When Priyanka Chopra was voted “second most beautiful woman” by Buzznet, a video sharing platform on the web, I saw my Facebook newsfeed flood with derivatives of the same headline –
Priyanka Chopra voted second most beautiful woman in the world, Beyonce tops the list.
If I was my pre-teen self I would have felt proud that a minority celebrity, that too of my background had received such a recognition. It’s rare that you see South Asian actors play roles other than stereotypical immigrants such as Abu from the Simpsons or Raj from Big Bang Theory.
So even if its “second” place, it’s almost the equivalent of a cultural medal of honor.
However, more than a decade has passed since then and my thinking has taken quite the turn. I will still flip to a Miss Universe pageant here and then, but at the same time I shudder at society’s devotion to superficiality. I am not only talking about the magazine moguls, but about our neighbors, our families, and to a large degree even we are at fault.
We are so quick to juxtapose random individuals together and compare them on a perceived rubric of beauty – one revolving around looks alone that we forget true accomplishments. I know many people reading this will argue that she was chosen for being much more than a pretty face – a Goodwill Ambassador, etc. But who are we kidding? This was a poll that I doubt had most participants googling her list of charitable contributions before completing.
What is even more troubling is one headline stated something along the lines of “Priyanka Chopra has more than 16 million Instagram followers but can’t beat Beyonce”. We live in a world where self-worth is based on Instagram likes and follow-backs. There’s even the followers to following ratio going on (don’t pretend like you don’t know what I’m talking about). More than anything everyone has to beat someone to be considered successful and beautiful. The question is not whether Beyonce is more beautiful than Priyanka or vice-versa, the question is does a poll or Instagram likes determine real beauty?
The same week this headline came out, I overheard a father introducing his five year old son to several of his friends. From a distance however the father told the son pointing to a colleague, “Hey see that pretty girl over there, that’s _____.”. As I proceeded to finish my tasks, I could not help but think, regardless of the father’s true intentions, he was giving his son the ground work for judging someone through superficial standards. This son may be the same one who will toss comments with his guy friends when he’s older about a girl’s appearances. He might even take a Buzznet beauty poll.

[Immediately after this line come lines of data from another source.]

Lemma reference_later_refl r : reference_later r r.
Proof. split; [lia | done]. Qed.

Lemma registry_grows_same g g' :
  rg_workspace g' = rg_workspace g -> rg_records g' = rg_records g -> registry_grows g g'.
Proof. intros Hw Hr. split; [done|]. intros key r H. exists r. rewrite Hr. split; [done | apply reference_later_refl]. Qed.

Lemma registry_grows_trans g1 g2 g3 : registry_grows g1 g2 -> registry_grows g2 g3 -> registry_grows g1 g3.
Proof.
  intros [Hw1 H1] [Hw2 H2]. split; [congruence|]. intros key r Hr.
  destruct (H1 key r Hr) as (r2 & Hr2 & ? & ?). destruct (H2 key r2 Hr2) as (r3 & Hr3 & ? & ?).
  exists r3. split; [done|]. split; [lia | congruence].
Qed.

Lemma discover_stale_ok key c revision t g :
  history_ok g -> jget key (rg_records g) = Some c -> revision < rf_revision c ->
  history_ok (discover_stale key c revision t g) /\ registry_grows g (discover_stale key c revision t g).
Proof.
  intros Hok Hc Hlt. unfold discover_stale. destruct (jget key (rg_history g)) as [m|] eqn:Hm.
  2:{ split; [done | by apply registry_grows_same]. }
  split; [|by apply registry_grows_same]. intros k r Hr. simpl in *.
  destruct (Hok k r Hr) as (m' & Hm' & Hget). rewrite jget_jset. unfold str_eqb. case_bool_decide as Hk.
  - subst k. eexists. split; [done|]. rewrite rget_rset. simplify_eq. rewrite bool_decide_eq_false_2 by lia. done.
  - by exists m'.
Qed.

Lemma store_reference_ok key r g :
  history_ok g ->
  (forall c, jget key (rg_records g) = Some c -> reference_later c r) ->
  history_ok (store_reference key r g) /\ registry_grows g (store_reference key r g).
Proof.
  intros Hok Hlater. unfold store_reference. split.
  - intros k c. simpl. rewrite !jget_jset. unfold str_eqb. case_bool_decide as Hk.
    + intros [= <-]. eexists. split; [done|]. rewrite rget_rset. by rewrite bool_decide_eq_true_2.
    + intros Hc. destruct (Hok k c Hc) as (m & Hm & Hget). by exists m.
  - split; [done|]. intros k c Hc. simpl. rewrite jget_jset. unfold str_eqb. case_bool_decide as Hk.
    + subst k. exists r. split; [done | by apply Hlater].
    + exists c. split; [done | apply reference_later_refl].
Qed.

Lemma referenceSchema_keeps (laws : ZodLaws zod) r r' :
  spatialCanonicalReferenceSchema r = Some r' ->
  rf_revision r' = rf_revision r /\ first_seen_at r' = first_seen_at r /\ rf_state r' = rf_state r.
Proof.
  unfold spatialCanonicalReferenceSchema, timestampSchema, revisionSchema. intros H. inv_some. simpl.
  match goal with H : z_nonneg _ = Some _ |- _ => apply z_nonneg_sound in H as [-> _] end. by simplify_eq.
Qed.

Lemma referenceSchema_fields (laws : ZodLaws zod) r r' :
  spatialCanonicalReferenceSchema r = Some r' ->
  rf_revision r' = rf_revision r /\ rf_kind r' = rf_kind r /\ entity_id r' = trim (entity_id r).
Proof.
  unfold spatialCanonicalReferenceSchema, timestampSchema, revisionSchema. intros H. inv_some. simpl.
  match goal with H : z_nonneg _ = Some _ |- _ => apply z_nonneg_sound in H as [-> _] end.
  match goal with H : idSchema (entity_id _) = Some _ |- _ => apply idSchema_spec in H as [-> _] end. done.
Qed.

Lemma discover_ok (laws : ZodLaws zod) input now g g' r :
  history_ok g -> discover input now g = (g', r) -> history_ok g' /\ registry_grows g g'.
Proof.
  intros Hok H. unfold discover in H. unfold jbind, jlift, jread, jwrite, jret in H.
  destruct (require _ _); [|simplify_eq; split; [done | by apply registry_grows_same]].
  destruct (nonneg_int (ref_revision input)) as [rev|]; simpl in H;
    [|simplify_eq; split; [done | by apply registry_grows_same]].
  destruct now as [t|]; simpl in H; [|simplify_eq; split; [done | by apply registry_grows_same]].
  set (g1 := set_telemetry _ g) in H. set (key := recordKey g _) in H.
  assert (history_ok g1 /\ registry_grows g g1) as [Hok1 Hg1] by (split; [done | by apply registry_grows_same]).
  destruct (jget key (rg_records g)) as [c|] eqn:Hc; simpl in H.
  - case_bool_decide as Hlt.
    + simplify_eq. destruct (discover_stale_ok key c rev t g1 Hok1 Hc Hlt) as [? ?].
      split; [done | apply (registry_grows_trans _ g1 _ Hg1); assumption].
    + destruct (spatialCanonicalReferenceSchema _) as [p|] eqn:Hp; simpl in H; simplify_eq; [|by split].
      apply referenceSchema_keeps in Hp as (Hrev & Hf & _); [|done]. simpl in Hrev, Hf.
      destruct (store_reference_ok key p g1 Hok1) as [? ?].
      { intros c' Hc'. change (jget key (rg_records g) = Some c') in Hc'. simplify_eq. split; [lia | done]. }
      split; [done | apply (registry_grows_trans _ g1 _ Hg1); assumption].
  - destruct (spatialCanonicalReferenceSchema _) as [p|] eqn:Hp; simpl in H; simplify_eq; [|by split].
    destruct (store_reference_ok key p g1 Hok1) as [? ?].
    { intros c' Hc'. change (jget key (rg_records g) = Some c') in Hc'. congruence. }
    split; [done | apply (registry_grows_trans _ g1 _ Hg1); assumption].
Qed.

Lemma discover_workspace input now g g' r : discover input now g = (g', r) -> rg_workspace g' = rg_workspace g.
Proof.
  unfold discover, jbind, jlift, jread, jwrite, jret. destruct (require _ _); [|by intros [= <- _]].
  destruct (nonneg_int _); cbn; [|by intros [= <- _]]. destruct now; cbn; [|by intros [= <- _]].
  destruct (jget _ (rg_records g)); cbn; [case_bool_decide; cbn; [unfold discover_stale; destruct (jget _ _); by intros [= <- _]|]|];
    destruct (spatialCanonicalReferenceSchema _); by intros [= <- _].
Qed.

Likewise, if we flashback several years ago a few relatives and I were debating about who is our favorite Indian actress and why. You heard names such as Aishwariya Rai and Sushmitha Sen thrown into the conversation, but now that I think back at our discussion there was not one point made outside the basis of physical appearances. The same relatives that were giving me college advice were also the ones debating with me about an actress’s beauty.
We are all at fault.
I think in promoting real beauty standards, we have to start framing beauty outside physical appearances alone. Priyanka Chopra is a woman who has joined the ranks of Aziz Ansari and Mindy Kaling in raising that 0.5% or less representation of South Asians in American media.
One can argue that her work ethic is an indicator of her beauty and this can definitely not be measured through random beauty polls.